Rome, 15 avril 2002 - La faim et la sous-alimentation ont atteint des seuils alarmants parmi les populations de Cisjordanie et de la bande de Gaza, avertit l'Organisation des Nations Unies pour l'alimentation et l'agriculture (FAO) dans un rapport diffusé aujourd'hui.

Le blocus hermétique imposé à la Cisjordanie et à la bande de Gaza a paralysé une économie palestinienne vulnérable, largement dépendante d'Israël et affaiblie par de fréquentes fermetures de frontières. La paupérisation et l'insécurité alimentaire affectent des millions de personnes, selon le rapport de la FAO.

La sous-alimentation fait tâche d'huile comme en témoignent les augmentations de 10,4 pour cent du nombre d'enfants à poids faible à la naissance et de 52 pour cent du nombre de morts-nés dans la bande de Gaza, toujours selon le rapport. Citant des agencies humanitaires, la FAO souligne que beaucoup d'habitations sont sans eau, ni électricité, ni provisions alimentaires et le peu qui restait de nourriture est en train de se détériorer.
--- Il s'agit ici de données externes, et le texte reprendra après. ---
(** * Klasa SettingGateway: Gateway.js and Schema.js

    A shallow embedding of the gateway (entry lifecycle, scalar and array
    updates, reset, sync, path resolution) and of the schema folder
    (structural mutation, migration propagation), with the properties of the
    specification stated over it, followed by further properties of the
    code: what the updates leave alone, what a key resolves to, the entry
    lifecycle, and the shape the structural methods keep a folder in.

    JavaScript objects are mutable and shared by reference: the schema's
    [defaults] object is handed out by the [defaults] getter itself, the
    in-memory cache hands out the very object it stores.  Objects therefore
    live in an explicit heap and values refer to them by location.

    An operation is a function from the world (heap, provider table, cache
    table, schema file, the gateway's schema) to an outcome and a world: a
    [throw] keeps the writes made before it.  [await] is sequencing: the
    operations are taken one at a time, as the specification does.

    Scope.  Numbers are integers.  The properties of an object are its own,
    in insertion order; what a plain object or an array inherits is left
    out, apart from the array and string methods the gateway calls.  A write
    that would give an array a named property or a hole, and a schema key
    that shadows a member of the Schema class, end in [OutOfModel]. *)

From Stdlib Require Import ZArith String Ascii List DecimalString.
From stdpp Require Import base option list gmap strings.
Import ListNotations.
Local Open Scope string_scope.
Local Open Scope list_scope.
Set Warnings "-register-all".

(** ** JavaScript values and the object heap *)

(** A JavaScript value.  Numbers are restricted to integers; objects and
    arrays are references into the heap. *)
Inductive value : Type :=
| VUndef
| VNull
| VBool (b : bool)
| VNum (n : Z)
| VStr (s : string)
| VRef (l : nat).

(** A heap cell: an object (constructor name, own enumerable properties in
    insertion order) or an array. *)
Inductive cell : Type :=
| CObj (cls : string) (props : list (string * value))
| CArr (items : list value).

(** A value without identity: what a JSON file holds, what a schema
    declaration literal is. *)
Inductive jsval : Type :=
| JUndef
| JNull
| JBool (b : bool)
| JNum (n : Z)
| JStr (s : string)
| JArr (items : list jsval)
| JObj (props : list (string * jsval)).

(** What a [throw] carries. *)
Inductive error : Type :=
| TypeError (msg : string)
| ReferenceError (msg : string)
| SyntaxError (msg : string)
| ErrorObject (msg : string)
| Thrown (msg : string)
| OutOfModel (what : string).

Inductive outcome (A : Type) : Type :=
| Ok (a : A)
| Throw (e : error).
Arguments Ok {A} a.
Arguments Throw {A} e.

Definition value_eqb (a b : value) : bool :=
  match a, b with
  | VUndef, VUndef => true
  | VNull, VNull => true
  | VBool x, VBool y => Bool.eqb x y
  | VNum x, VNum y => Z.eqb x y
  | VStr x, VStr y => String.eqb x y
  | VRef x, VRef y => Nat.eqb x y
  | _, _ => false
  end.

(** ToBoolean. *)
Definition truthy (v : value) : bool :=
  match v with
  | VUndef | VNull => false
  | VBool b => b
  | VNum n => negb (Z.eqb n 0)
  | VStr s => negb (String.eqb s "")
  | VRef _ => true
  end.

(** [typeof v === 'undefined'] *)
Definition is_undefined (v : value) : bool :=
  match v with VUndef => true | _ => false end.

(** ** Association lists: own properties in insertion order *)

Section Assoc.
Context {V : Type}.

Fixpoint assoc_get (k : string) (l : list (string * V)) : option V :=
  match l with
  | [] => None
  | (k', v) :: rest => if String.eqb k k' then Some v else assoc_get k rest
  end.
(** * nomyo-js: the hybrid-encryption client, embedded and verified

    A shallow embedding of the TypeScript sources of nomyo-js
    (src/core/crypto/utils.ts, encryption.ts, rsa.ts, keys.ts,
    src/core/memory/secure.ts, node.ts, browser.ts,
    src/core/SecureCompletionClient.ts, src/errors.ts).

    Conventions of the embedding
    - an [ArrayBuffer] is a location in a heap of byte sequences, so that
      the aliasing between a secret buffer and the context that zeroes it
      is the one of the program;
    - an [async] method is a computation in the monad [M]: it threads the
      world (heap, call trace, entropy cursor, file system, key manager
      fields) and ends in [Return v] or [Throw e]; [await] is sequencing;
    - a JavaScript string is held by its UTF-8 bytes, so that
      [TextEncoder.encode] is the list of its bytes;
    - what the platform provides and the repository does not implement
      (Web Crypto primitives, JSON.parse, the network, the entropy source)
      is a field of [Platform] or of [Primitives]. *)

From Stdlib Require Import ZArith NArith Lia List Bool Ascii String.
From Stdlib Require Import Strings.Byte DecimalString.
From stdpp Require Import base option list gmap strings pretty.

Import ListNotations.
Set Warnings "-register-all".
Local Open Scope string_scope.
Local Open Scope list_scope.
Local Open Scope nat_scope.

(** ** Bytes *)

Abbreviation byte := Byte.byte.
Abbreviation bytes := (list Byte.byte).

Definition zero_byte : byte := Byte.x00.

#[global] Instance byte_eq_decision : EqDecision byte := Byte.byte_eq_dec.

(** [TextEncoder.encode]: the UTF-8 bytes of a string. *)
Definition utf8_encode (s : string) : bytes := list_byte_of_string s.

(** ** JavaScript values that cross JSON *)

(** A [number]: not a number, an infinity, or a finite number, given by
    the decimal that [Number::toString] works from, the shortest one that
    identifies the number: [(-1)^negative * digits * 10^exponent].  Zero
    of either sign has [digits = 0]. *)
Inductive JsNumber : Type :=
| NaN
| Infinity (negative : bool)
| Decimal (negative : bool) (digits : N) (exponent : Z).

(** The number that an integer literal denotes. *)
Definition integer (n : Z) : JsNumber := Decimal (n <? 0)%Z (Z.abs_N n) 0.

Inductive JValue : Type :=
| JUndefined
| JNull
| JBool (b : bool)
| JNumber (x : JsNumber)
| JString (s : string)
| JArray (items : list JValue)
| JObject (fields : list (string * JValue)).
La FAO a exprimé sa "vive préoccupation" à l'égard des destructions à grande échelle des infrastructures palestiniennes, des fermes agricoles, des silos céréaliers, des systèmes d'irrigation, des serres où poussaient des cultures, des jardins potagers et de la disparition de quelque 8 000 hectares de terres cultivables.

En limitant considérablement l'accès des Palestiniens aux marchés, Israël est devenu le principal fournisseur de la bande de Gaza et de la Cisjordanie. De ce fait, la fermeture des frontières a entraîné une insécurité alimentaire alarmante dans ces territoires, selon le rapport qui évoque également la confiscation de la part d'Israël de terres et de ressources hydrauliques.

En Cisjordanie et dans la bande de Gaza, les ressources en eau disponibles sont estimées à 112 mètres cubes par personne par an, contre 377 mètres cubes en Israël, selon le rapport.

En raison des troubles, la FAO n'a pas pu dépêcher sur place sa propre mission d'évaluation de la situation alimentaire, mission planifiée depuis novembre 2001. Mais les informations disponibles laissent présager le pire dans les territoires, selon l'agence des Nations Unies.